Le Français ne savait comment s’expliquer le long silence de sa maîtresse : plus d’un mois s’était écoulé depuis leur dernière entrevue sans qu’elle eût donné signe de vie. Un soir, au coucher du soleil, il se promenait sur sa terrasse, en face du golfe ; il se demandait combien de temps encore durerait cette incertitude, et son esprit naturellement inquiet était agité par les plus pénibles anxiétés. Devait-il la revoir encore ? Avait-elle quitté Smyrne ? La vie des femmes de harem s’entoure d’un tel mystère qu’il était difficile de répondre à ces questions.
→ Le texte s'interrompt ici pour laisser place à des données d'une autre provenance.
(* ===== verification/WriteEffectExamples.v ===== *)
(** * Write effects on a concrete run

    A run whose effect is prepared: a session is stopped in the middle of the
    dispatch and another one resumes the effect. *)

From S2P Require Import Prelude JsTime Errors Schema JsonValue Unicode JsonText Contracts WorkOrder.
From S2P Require Import Authorization Effects Run Events StoreInternal LeaseStore EventStore Digest JsMap.
From S2P Require Import JsArithmetic EffectLedger EffectLedgerFacts Commands Admission ModelCalls Quota.
From S2P Require Import ActiveExecution Decisions AuthorityStores WorkOrderStore RecordStores.
From S2P Require Import AcknowledgedResults UnitOfWork UnitOfWorkFacts EffectServices Checkpoints.
From S2P Require Import RuntimeProgram WriteEffect RuntimeSessions WriteEffectFacts.
From S2P Require Import Histories PolicyExamples TenantIsolation.

Local Open Scope Z_scope.

#[local] Existing Instance zod_reference.

Definition value_of {A} (d : A) (o : outcome js_error A) : A := match o with Return a => a | Throw _ => d end.

(** ** The run *)

Definition write_at : string := "2026-09-04T10:00:01.000Z".

Definition write_order : AcceptedWorkOrder :=
  {| wo_common := {|
       wo_id := "wo-1"; wo_createdAt := write_at; wo_goal := "Reply"; wo_input := Jnull;
       wo_context := {| wc_roleFamily := "support"; wc_workflowId := "w"; wc_riskClass := risk_high |};
       wo_workMode := mode_assist; wo_autonomyMode := autonomy_delegate_review;
       wo_decisionOwner := owner_registered_role "lead"; wo_purpose := example_purpose;
       wo_dataClass := data_internal; wo_retention := retain_session;
       wo_principal := example_principal; wo_tenant := {| tenant_id := "tenant-1" |};
       wo_requestedCapabilities := ["mail.send"]; wo_resourceScopeCeiling := [path_scope "outbox"];
       wo_budget := some_budget; wo_workflowContext := None; wo_correlationId := Some "corr-1";
       wo_deadline := None; wo_region := None; wo_jurisdiction := None;
       wo_workOrderBindingDigest := example_digest |};
     wo_executionDefinitionDigest := example_digest;
     wo_kind := agent_work_order {| ad_id := "agent"; ad_version := "1.0.0";
                                    ad_agentDefinitionDigest := example_digest |}
                  example_digest example_digest example_digest |}.

Definition run_event (n : Z) (id : string) (p : RunEventPayload) : RunEvent :=
  {| e_eventId := id; e_runId := "run-1"; e_sequence := n; e_occurredAt := write_at;
     e_correlationId := "corr-1"; e_causationId := None; e_tenantId := "tenant-1"; e_dataClass := data_internal;
     e_executionDefinition := wo_executionDefinition write_order;
     e_executionDefinitionDigest := example_digest; e_prevHash := None; e_payload := p |}.
(* ===== verification/ExecutionExamples.v ===== *)
(** * An execution that reads

    A run resumed from the checkpoint of a tool call: the policy permits the call
    and the host's executor is asked to run it. *)

From S2P Require Import Prelude JsTime Errors Schema JsonValue Unicode JsonText Contracts WorkOrder Authorization.
From S2P Require Import Authority Policy Effects Run Events StoreInternal LeaseStore Digest JsMap JsArithmetic.
From S2P Require Import EffectLedger Decisions WorkOrderStore RecordStores AcknowledgedResults UnitOfWork EffectServices.
From S2P Require Import Checkpoints ModelRecords HostPorts RuntimeProgram WriteEffect RunChecks RunResume RunCompletion.
From S2P Require Import ExecuteRun Execution ExecutionSafety PolicyExamples ReservationFacts WriteEffectExamples.

Local Open Scope Z_scope.

#[local] Existing Instance zod_reference.

(** ** The run *)

Definition read_tool_contract : ToolRegistrationContract := {|
  tool_id := "mail.read@1"; tool_implementationVersion := "1"; tool_description := "Reads mail";
  tool_inputSchemaDigest := example_digest; tool_outputSchemaDigest := example_digest;
  tool_security := {| ts_riskClass := R1; ts_dataClasses := [data_internal];
    ts_reversibility := irreversible; ts_requiredScopes := ["mail.send"]; ts_egress := egress_none;
    ts_networkEnforcement := network_declared_ok; ts_maxCallsPerRun := 1; ts_timeoutMs := 1000;
    ts_costCeiling := None |};
  tool_previewStrategyRegistrationDigest := Some example_digest;
  tool_effectStrategyKind := tool_read; tool_effectStrategyRegistrationDigest := example_digest;
  tool_compensationStrategyRegistrationDigest := None; tool_executorKind := "in_process";
  tool_executorVersion := "1"; tool_toolRegistrationDigest := example_digest |}.

Definition read_agent : AgentDefinition := {|
  agd_id := "agent"; agd_version := "1.0.0"; agd_description := "Reads";
  agd_instructions := {| ib_entries := []; ib_bundleDigest := example_digest |};
  agd_skillManifestDigests := []; agd_inputSchemaDigest := example_digest; agd_outputSchemaDigest := example_digest;
  agd_toolRegistrationDigests := [example_digest]; agd_policyRegistrationDigest := example_digest;
  agd_verifierRegistrationDigests := []; agd_modelSecurityProfileDigest := example_digest;
  agd_modelResourceProfileDigest := example_digest; agd_modelAdapterRegistrationDigest := example_digest;
  agd_modelConfig := Jnull; agd_requiredRuntimeCapabilities := []; agd_agentDefinitionDigest := example_digest |}.

(** The host of the write effects, with a store of contexts and this tool. *)
Definition read_config : RuntimeConfig :=
  {| cfg_unitOfWorkDomain := "memory"; cfg_leaseTtlMs := None; cfg_decisionStore := false;
     cfg_effectStrategies := None; cfg_effectResultProtector := false;
     cfg_contextStore := true; cfg_contextProtector := true;
     cfg_contextCheckpointTransactionDomain := Some "memory";
     cfg_activeExecutionDomain := None; cfg_leaseHolderId := "worker";
     cfg_toolRegistry := fun _ => Some read_tool_contract;
     cfg_networkPolicy := Policy.network_none; cfg_verifierRegistry := fun _ => false; cfg_killSwitches := false;
     cfg_decisionPreviewer := false; cfg_inputSubmissionStore := false; cfg_inputProtector := false;
     cfg_typedInputRegistry := false; cfg_retryPolicy := false; cfg_retryJitterSource := false;
     cfg_modelClassifiesErrors := false; cfg_toolClassifiesErrors := false;
     cfg_requireProductionModelBoundary := false; cfg_durableStores := []; cfg_productionModelServices := None;
     cfg_compensationDomain := None |}.

Definition read_projection : RunProjection :=
  {| p_run := {| run_runId := "run-1"; run_tenantId := "tenant-1"; run_workOrderId := "wo-1";
                 run_workOrderBindingDigest := example_digest;
                 run_executionDefinition := wo_executionDefinition write_order;
                 run_executionDefinitionDigest := example_digest; run_status := running;
                 run_createdAt := write_at; run_updatedAt := write_at; run_dataClass := data_internal;
                 run_correlationId := "corr-1" |};
     p_lastSequence := 6; p_lastEventId := Some "event-6"; p_currentStepId := Some "step-1"; p_resumeTarget := None;
     p_waitingRequestId := None; p_waitingDecisionId := None; p_activeEffectId := None; p_artifactIds := [];
     p_verificationIds := []; p_requiredVerifierIds := []; p_passedVerifierIds := [];
     p_verificationExceptionIds := []; p_terminalErrorCode := None |}.

Definition read_checkpoint : RuntimeContextCheckpoint :=
  run_checkpoint phase_tool (Some Jnull) (Some "step-1") (Some 1) (Some (emission_tool_call example_digest Jnull None))
    (Some "call-1").

(** The digests of the schema and of the payload, and the snapshot of the checkpoint. *)
Definition read_digests : string * string := Eval vm_compute in
  (value_of EmptyString runtime_context_schema_digest, value_of EmptyString (digestBytes [123; 125])).

Definition read_snapshot_of (aadDigest : string) : ContextSnapshot :=
  snapshot_material write_order (run_event 6 "event-6" (ToolCallRequested "step-1" "call-1" example_digest example_digest))
    "step-1" read_digests.1 read_digests.2 2
    {| pv_protectorId := "p"; pv_keyId := "k"; pv_ciphertextRef := "c"; pv_ciphertextDigest := example_digest;
       pv_aadDigest := aadDigest; pv_algorithm := "aes" |}.

Definition read_aad : string := Eval vm_compute in
  value_of EmptyString (digestCanonicalJson (binding_json (contextBinding (read_snapshot_of example_digest)))).

(** ** The host *)

Definition read_host (R : Type) (call : RuntimeCall R) : outcome js_error R :=
  match call in RuntimeCall R' return outcome js_error R' with
  | rc_now | rc_store_clock => Return write_at
  | rc_verifyAuthority _ _ => Return (verification_valid example_claims)
  | rc_getProjection _ _ => Return (Some read_projection)
  | rc_getWorkOrder _ _ => Return (Some write_order)
  | rc_resolveAgent _ _ _ => Return (Some read_agent)
  | rc_acquireLease _ _ _ _ => Return (Some (write_lease "lease-1"))
  | rc_lease => Return (write_lease "lease-1")
  | rc_readEvents _ _ => Return []
  | rc_getLatestContext _ _ => Return (Some (read_snapshot_of read_aad))
  | rc_unprotectContext _ _ => Return {| pt_bytes := [123; 125]; pt_value := text_value read_checkpoint |}
  | rc_monotonic => Return 0
  | rc_aborted => Return false
  | rc_resolveToolCall _ _ input =>
      Return {| tr_validatedInput := input; tr_resources := [path_scope "outbox"]; tr_requestedCost := None |}
  | rc_evaluatePolicy _ => Return (host_permits false "allowed" [path_scope "outbox"] target_digest)
  | _ => Throw (RangeError "stopped")
  end.

Definition is_execution (o : Performed) : bool :=
  match o with performed (rc_executeTool _ _) _ => true | _ => false end.

(** The log up to the first execution of a tool. *)
Fixpoint log_until (oracle : forall R, RuntimeCall R -> outcome js_error R) (fuel : nat) {A} (p : rt A)
  : list Performed :=
  match fuel, p with
  | S fuel, rt_vis call k =>
      let o := performed call (oracle _ call) in
      o :: if is_execution o then [] else log_until oracle fuel (k (oracle _ call))
  | _, _ => []
  end.

Lemma log_until_execution oracle fuel {A} (p : rt A) : execution p (log_until oracle fuel p).
Proof.
  revert p. induction fuel as [| fuel IH]; intros [o | R call k]; try constructor.
  destruct (is_execution _); [constructor | apply IH].
Qed.

Definition ends_in_execution (log : list Performed) : bool :=
  match list.last log with Some o => is_execution o | None => false end.

Lemma ends_in_execution_split log :
  ends_in_execution log = true ->
  exists before registration input answer, log = before ++ [performed (rc_executeTool registration input) answer].
Proof.
  unfold ends_in_execution. destruct (list.last log) as [o |] eqn:Hl; [| done]. intros Ho.
  apply list.last_Some in Hl as [before ->]. destruct o as [R call answer]. destruct call; try done. eauto.
Qed.

Definition read_log : list Performed := log_until read_host 40 (execute read_config (js_object 0%nat) "run-1").

Lemma read_log_executes : ends_in_execution read_log = true.
Proof. vm_compute. reflexivity. Qed.

(** The tool was executed, and its call had been permitted. *)
Lemma executed_calls_are_permitted_witness :
  exists before registration input answer,
    execution (execute read_config (js_object 0%nat) "run-1")
      (before ++ [performed (rc_executeTool registration input) answer])
    /\ exists target, permitted before registration input target.
Proof.
  destruct (ends_in_execution_split _ read_log_executes) as (before & registration & input & answer & Hl).
  pose proof (log_until_execution read_host 40 (execute read_config (js_object 0%nat) "run-1")) as He.
  fold read_log in He. rewrite Hl in He.
  exists before, registration, input, answer. split; [exact He |].
  exact (executed_calls_are_permitted _ _ _ _ _ _ He).
Defined.
(** C4, counterexample.  The clock shows T = 2^32 - 1 and the BLOCKED task
    in slot 0 has period 1 and deadline d = 5, so d ≤ T; this state is
    reached by 2^32 - 1 ticks and one registration with a delay of 6.  The
    next tick takes the clock to 0, the test [5 <= 0] fails, and the task
    stays BLOCKED with its deadline unchanged. *)
Lemma C4_blocked_past_deadline_not_readied :
  task_array late_table !! 0 = Some (mkTask 1 1 5 BLOCKED 0) ∧
  0 < task_count late_table ∧
  (5 ≤ OS_GetOsTime late_table)%Z ∧
  ∃ s', OS_TaskTimer late_table = Some s' ∧
        task_array s' !! 0 = Some (mkTask 1 1 5 BLOCKED 0) ∧
        task_array s' !! 0 ≠ Some (mkTask 1 1 (5 + 1) READY 0).
Proof.
  split; [reflexivity|]. split; [vm_compute; lia|]. split; [vm_compute; congruence|].
  eexists. split; [reflexivity|]. split; [reflexivity|]. vm_compute. congruence.
Qed.

(** C4, amended.  For a BLOCKED task below the tail index with period P and
    deadline d, a tick at time T returns and compares d with the post-tick
    time (T + 1) mod 2^32: if d is at most that, the task becomes READY with
    deadline (d + P) mod 2^32, the old deadline plus the period; otherwise it
    stays BLOCKED with all fields unchanged.  In particular every d ≤ T with
    T below 2^32 - 1 makes the task READY. *)
Theorem C4_timer_readies_blocked_task s i t :
  task_count s ≤ length (task_array s) → uint32 (OS_GetOsTime s) →
  i < task_count s → task_array s !! i = Some t → state t = BLOCKED →
  ∃ s', OS_TaskTimer s = Some s' ∧
        OS_GetOsTime s' = wrap32 (OS_GetOsTime s + 1) ∧
        ((execute_time t ≤ OS_GetOsTime s')%Z →
           task_array s' !! i =
             Some (mkTask (function t) (task_period t)
                          (wrap32 (execute_time t + task_period t))
                          READY (data_ptr t))) ∧
        ((OS_GetOsTime s' < execute_time t)%Z → task_array s' !! i = Some t) ∧
        ((execute_time t ≤ OS_GetOsTime s)%Z → (OS_GetOsTime s < 2 ^ 32 - 1)%Z →
           task_array s' !! i =
             Some (mkTask (function t) (task_period t)
                          (wrap32 (execute_time t + task_period t))
                          READY (data_ptr t))).
Proof.
  intros Hlen Hr Hi Ht Hst. unfold OS_GetOsTime in *.
  destruct (TaskTimer_spec s Hlen) as (arr' & -> & _ & Hlook).
  eexists. split; [done|]. simpl. split; [done|].
  assert (∀ now, (execute_time t ≤ now)%Z →
            timer_slot now t =
              mkTask (function t) (task_period t)
                     (wrap32 (execute_time t + task_period t)) READY (data_ptr t)) as Hgo.
  { intros now Hle. unfold timer_slot. rewrite Hst. simpl.
    rewrite decide_True by done. rewrite wrap32_add_r. do 3 f_equal.
    unfold period_1ms. lia. }
  rewrite Hlook, decide_True, Ht by done. simpl. unfold period_1ms. split; [|split].
  - intros Hle. by rewrite Hgo.
  - intros Hlt. unfold timer_slot. rewrite Hst. simpl.
    rewrite decide_False by lia. done.
  - intros Hle Hlt. rewrite Hgo; [done|].
    rewrite wrap32_small by (unfold uint32 in *; lia). lia.
Qed.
On vint lui dire à ce moment qu’une vieille Turque voulait lui parler : il vit entrer Nazli. — Comment va la cadine ? — demanda aussitôt Maimbert en mettant les uns au bout des autres les trois ou quatre mots de turc qu’il connaissait. — Elle ne va pas bien, — répondit l’esclave, et elle remit au Français la lettre dont Elmas l’avait chargée. Maimbert y lut les lignes suivantes :

« J’ai été malade, et le suis souffrante encore. Il est possible qu’avant peu je doive m’éloigner de vous ; je tiens à vous revoir une dernière fois. Ce soir à onze heures, soyez à la porte du jardin de la Maison des Roses ; j’irai vous y rejoindre. La vieille Nazli vous conduira. A bientôt ; laissez-moi vous rappeler en attendant que je vous aime et que je suis à vous du meilleur de mon cœur. »

« ELMAS. »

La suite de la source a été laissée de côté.